**Goal of the exercise**
After locating the line with "(** Elements of" in the data that follows, return it and every later line exactly, up to and including the line with "of tensor a".

Information given below:

(** * Weight quantization engine of [modules/model_quant_nncf.py]

    A shallow embedding of the post-training weight quantizer: the
    per-channel scale / zero-point computation, the nibble packer, the four
    weight decompressors, the layer pass [nncf_compress_layer], the
    traversal [apply_nncf_to_module], the quantizer of the loading path and
    the configuration, followed by the properties established about them.

    Modelling conventions.
    - A tensor is a shape together with its elements in row-major order.
    - Floating-point elements are rationals and arithmetic on them is exact:
      binary32 rounding, infinities and NaN are not represented.  Every
      concrete evaluation below uses inputs on which all intermediate values
      are small dyadic rationals, so that the binary32 run is exact as well.
    - Integer elements are [Z] with the wrap-around of their dtype written
      out at each operation that can leave the range.
    - Device placement ([.to(device)]) moves no value and is left out.
    - Python exceptions are the error constructors of [result]. *)

From Stdlib Require Import String Ascii ZArith QArith Qround Qabs Qminmax List Bool Lia Lqa.
Import ListNotations.

Local Open Scope Z_scope.

(** ** Exceptions *)

Inductive result (A : Type) : Type :=
| Ok (a : A)
| ValueError (msg : string)
| RuntimeError (msg : string).

Arguments Ok {A} a.
Arguments ValueError {A} msg.
Arguments RuntimeError {A} msg.

Definition bind {A B : Type} (r : result A) (k : A -> result B) : result B :=
  match r with
  | Ok a => k a
  | ValueError m => ValueError m
  | RuntimeError m => RuntimeError m
  end.

Notation "x <- e ;; k" := (bind e (fun x => k))
  (at level 61, e at next level, right associativity).

Definition result_map {A B : Type} (f : A -> B) (r : result A) : result B :=
  x <- r ;; Ok (f x).

Definition is_Ok {A : Type} (r : result A) : bool :=
  match r with Ok _ => true | _ => false end.

Definition is_ValueError {A : Type} (r : result A) : bool :=
  match r with ValueError _ => true | _ => false end.

(** ** Tensors *)

Inductive float_dtype : Set := float32 | float16 | bfloat16.
Inductive int_dtype : Set := int8 | uint8 | int32.

Record FloatTensor : Type := mkFloat {
  fdtype : float_dtype;
  fshape : list nat;
  fdata : list Q
}.

Record IntTensor : Type := mkInt {
  idtype : int_dtype;
  ishape : list nat;
  idata : list Z
}.

Inductive Tensor : Type :=
| TFloat (t : FloatTensor)
| TInt (t : IntTensor).

Definition is_floating_point (t : Tensor) : bool :=
  match t with TFloat _ => true | TInt _ => false end.

Definition shape (t : Tensor) : list nat :=
  match t with TFloat f => fshape f | TInt i => ishape i end.

Definition ndim (t : Tensor) : nat := length (shape t).

Definition numel (s : list nat) : nat := fold_right Nat.mul 1%nat s.

(** *** Integer dtypes *)

Definition dtype_min (dt : int_dtype) : Z :=
  match dt with int8 => -128 | uint8 => 0 | int32 => -2147483648 end.

Definition dtype_max (dt : int_dtype) : Z :=
  match dt with int8 => 127 | uint8 => 255 | int32 => 2147483647 end.

(** Two's-complement wrap-around of integer arithmetic and of
    integer-to-integer casts. *)
Definition wrap (dt : int_dtype) (z : Z) : Z :=
  match dt with
  | uint8 => z mod 256
  | int8 => (z + 128) mod 256 - 128
  | int32 => (z + 2147483648) mod 4294967296 - 2147483648
  end.

Definition clipZ (z lo hi : Z) : Z := Z.min (Z.max z lo) hi.

(** [float -> int] casts truncate toward zero.  Torch leaves the result of
    an out-of-range cast unspecified; the model saturates there. *)
Definition Qtrunc (x : Q) : Z :=
  if Qle_bool 0 x then Qfloor x else Qceiling x.

Definition float_to_int (dt : int_dtype) (x : Q) : Z :=
  clipZ (Qtrunc x) (dtype_min dt) (dtype_max dt).

(** [tensor.to(dtype=dt)] for an integer target dtype. *)
Definition to_int (dt : int_dtype) (t : Tensor) : IntTensor :=
  match t with
  | TFloat f => mkInt dt (fshape f) (map (float_to_int dt) (fdata f))
  | TInt i => mkInt dt (ishape i) (map (wrap dt) (idata i))
  end.

(** [tensor.to(dtype=dt)] for a floating target dtype. *)
Definition to_float (dt : float_dtype) (t : Tensor) : FloatTensor :=
  match t with
  | TFloat f => mkFloat dt (fshape f) (fdata f)
  | TInt i => mkFloat dt (ishape i) (map inject_Z (idata i))
  end.

(** [torch.any((weight < lo) | (weight > hi))] *)
Definition any_outside (lo hi : Z) (t : Tensor) : bool :=
  match t with
  | TFloat f =>
      existsb (fun x => negb (Qle_bool (inject_Z lo) x) || negb (Qle_bool x (inject_Z hi)))
              (fdata f)
  | TInt i => existsb (fun z => (z <? lo) || (z >? hi)) (idata i)
  end.

(** [tensor.reshape(s)] *)
Definition reshape_int (s : list nat) (t : IntTensor) : result IntTensor :=
  if Nat.eqb (numel s) (length (idata t))
  then Ok (mkInt (idtype t) s (idata t))
  else RuntimeError "shape is invalid for input size".

Definition reshape_float (s : list nat) (t : FloatTensor) : result FloatTensor :=
  if Nat.eqb (numel s) (length (fdata t))
  then Ok (mkFloat (fdtype t) s (fdata t))
  else RuntimeError "shape is invalid for input size".

(** ** Bit packer *)

(** The rows of [tensor.reshape(-1, 2)]: [None] when the elements do not
    split into pairs. *)
Fixpoint pairs (l : list Z) : option (list (Z * Z)) :=
  match l with
  | [] => Some []
  | lo :: hi :: rest =>
      match pairs rest with
      | Some ps => Some ((lo, hi) :: ps)
      | None => None
      end
  | _ :: [] => None
  end.

(** [bitwise_and(packed[..., ::2], 15) | packed[..., 1::2] << 4] on one row;
    the shift stays in uint8. *)
Definition pack_byte (p : Z * Z) : Z :=
  Z.lor (Z.land (fst p) 15) (wrap uint8 (Z.shiftl (snd p) 4)).

Definition pack_uint4 (tensor : IntTensor) : result IntTensor :=
  match idtype tensor with
  | uint8 =>
      match idata tensor with
      | [] => RuntimeError "cannot reshape tensor of 0 elements into shape [-1, 2]"
      | _ =>
          match pairs (idata tensor) with
          | None => RuntimeError "shape [-1, 2] is invalid for input size"
          | Some ps => Ok (mkInt uint8 [length ps; 1%nat] (map pack_byte ps))
          end
      end
  | _ => RuntimeError "Invalid tensor dtype. torch.uint8 type is supported."
  end.

Definition pack_int4 (tensor : IntTensor) : result IntTensor :=
  match idtype tensor with
  | int8 =>
      let tensor := mkInt int8 (ishape tensor) (map (fun v => wrap int8 (v + 8)) (idata tensor)) in
      pack_uint4 (to_int uint8 (TInt tensor))
  | _ => RuntimeError "Invalid tensor dtype. torch.int8 type is supported."
  end.

(** [torch.stack((p & 15, p >> 4), dim=-1)] *)
Definition unpack_uint4 (packed_tensor : IntTensor) : IntTensor :=
  mkInt (idtype packed_tensor) (ishape packed_tensor ++ [2%nat])
        (flat_map (fun p => [Z.land p 15; Z.shiftr p 4]) (idata packed_tensor)).

Definition unpack_int4 (packed_tensor : IntTensor) : IntTensor :=
  let t := unpack_uint4 packed_tensor in
  let t := to_int int8 (TInt t) in
  mkInt int8 (ishape t) (map (fun v => wrap int8 (v - 8)) (idata t)).

(** ** Indexing, reductions and broadcasting *)

(** Multi-index of the flat position [k] in a row-major tensor of shape [s]. *)
Fixpoint unravel (s : list nat) (k : nat) : list nat :=
  match s with
  | [] => []
  | _ :: r => (k / numel r)%nat :: unravel r (k mod numel r)%nat
  end.

Fixpoint ravel (s idx : list nat) : nat :=
  match s, idx with
  | _ :: r, i :: j => (i * numel r + ravel r j)%nat
  | _, _ => 0%nat
  end.

(** Shape left by a reduction over [axes] with [keepdims=True]: the reduced
    axes have size 1.  [i] is the position of the head of [s]. *)
Fixpoint keepdims_from (i : nat) (axes : list nat) (s : list nat) : list nat :=
  match s with
  | [] => []
  | d :: r => (if existsb (Nat.eqb i) axes then 1%nat else d) :: keepdims_from (S i) axes r
  end.

Definition keepdims_shape (axes s : list nat) : list nat := keepdims_from 0 axes s.

(** Broadcasting reads position 0 along every axis of size 1. *)
Fixpoint bcast_index (small idx : list nat) : list nat :=
  match small, idx with
  | d :: r, i :: j => (if Nat.eqb d 1 then 0%nat else i) :: bcast_index r j
  | _, _ => []
  end.

(** Flat position, in a tensor of shape [small], of the element that the
    flat position [k] of a tensor of shape [s] is combined with. *)
Definition channel_of (s small : list nat) (k : nat) : nat :=
  ravel small (bcast_index small (unravel s k)).

Fixpoint broadcastable (small s : list nat) : bool :=
  match small, s with
  | [], [] => true
  | d :: r, e :: q => (Nat.eqb d 1 || Nat.eqb d e) && broadcastable r q
  | _, _ => false
  end.

Definition shape_eqb (a b : list nat) : bool :=
  if list_eq_dec Nat.eq_dec a b then true else false.

(** Elements of [t] seen at shape [s] by an operation whose other operand
    has shape [s]. *)
Definition expand_to (s : list nat) (t : FloatTensor) : result (list Q) :=
  if shape_eqb s (fshape t) then Ok (fdata t)
  else if broadcastable (fshape t) s
  then Ok (map (fun k => nth (channel_of s (fshape t) k) (fdata t) 0%Q) (seq 0 (numel s)))
  else RuntimeError "The size of tensor a must match the size of tensor b".

Definition zip_with {A B C : Type} (f : A -> B -> C) (l : list A) (m : list B) : list C :=
  map (fun p => f (fst p) (snd p)) (combine l m).

(** [a op b], the shape of [a] being the broadcast shape. *)
Definition binop (f : Q -> Q -> Q) (a b : FloatTensor) : result FloatTensor :=
  b' <- expand_to (fshape a) b ;;
  Ok (mkFloat (fdtype a) (fshape a) (zip_with f (fdata a) b')).

Definition pointwise (f : Q -> Q) (a : FloatTensor) : FloatTensor :=
  mkFloat (fdtype a) (fshape a) (map f (fdata a)).

Definition Qlist_min (l : list Q) : Q :=
  match l with [] => 0%Q | x :: r => fold_left Qmin r x end.

Definition Qlist_max (l : list Q) : Q :=
  match l with [] => 0%Q | x :: r => fold_left Qmax r x end.

(** The elements of [t] reduced into position [c] of the statistics tensor
    of shape [small]. *)
Definition channel_values (t : FloatTensor) (small : list nat) (c : nat) : list Q :=
  map (fun k => nth k (fdata t) 0%Q)
      (filter (fun k => Nat.eqb (channel_of (fshape t) small k) c)
              (seq 0 (numel (fshape t)))).

Definition reduce (agg : list Q -> Q) (t : FloatTensor) (axes : list nat)
  : result FloatTensor :=
  if existsb (fun a => Nat.eqb (nth a (fshape t) 1%nat) 0) axes
  then RuntimeError "Expected reduction dim to have non-zero size"
  else
    let small := keepdims_shape axes (fshape t) in
    Ok (mkFloat (fdtype t) small
                (map (fun c => agg (channel_values t small c)) (seq 0 (numel small)))).

(** [torch.amin(t, dim=axes, keepdims=True)] *)
Definition amin := reduce Qlist_min.

(** [torch.amax(t, dim=axes, keepdims=True)] *)
Definition amax := reduce Qlist_max.

(** [torch.round]: to nearest, ties to even. *)
Definition round_half_even (x : Q) : Z :=
  let f := Qfloor x in
  match Qcompare (x - inject_Z f) (1 # 2) with
  | Lt => f
  | Gt => f + 1
  | Eq => if Z.even f then f else f + 1
  end.

Definition clipQ (x : Q) (lo hi : Z) : Q :=
  Qmin (Qmax x (inject_Z lo)) (inject_Z hi).

(** [torch.finfo(torch.float32).eps] *)
Definition eps : Q := 1 # 8388608.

End of Information given.

**Response**
(** Elements of [t] seen at shape [s] by an operation whose other operand
    has shape [s]. *)
Definition expand_to (s : list nat) (t : FloatTensor) : result (list Q) :=
  if shape_eqb s (fshape t) then Ok (fdata t)
  else if broadcastable (fshape t) s
  then Ok (map (fun k => nth (channel_of s (fshape t) k) (fdata t) 0%Q) (seq 0 (numel s)))
  else RuntimeError "The size of tensor a must match the size of tensor b".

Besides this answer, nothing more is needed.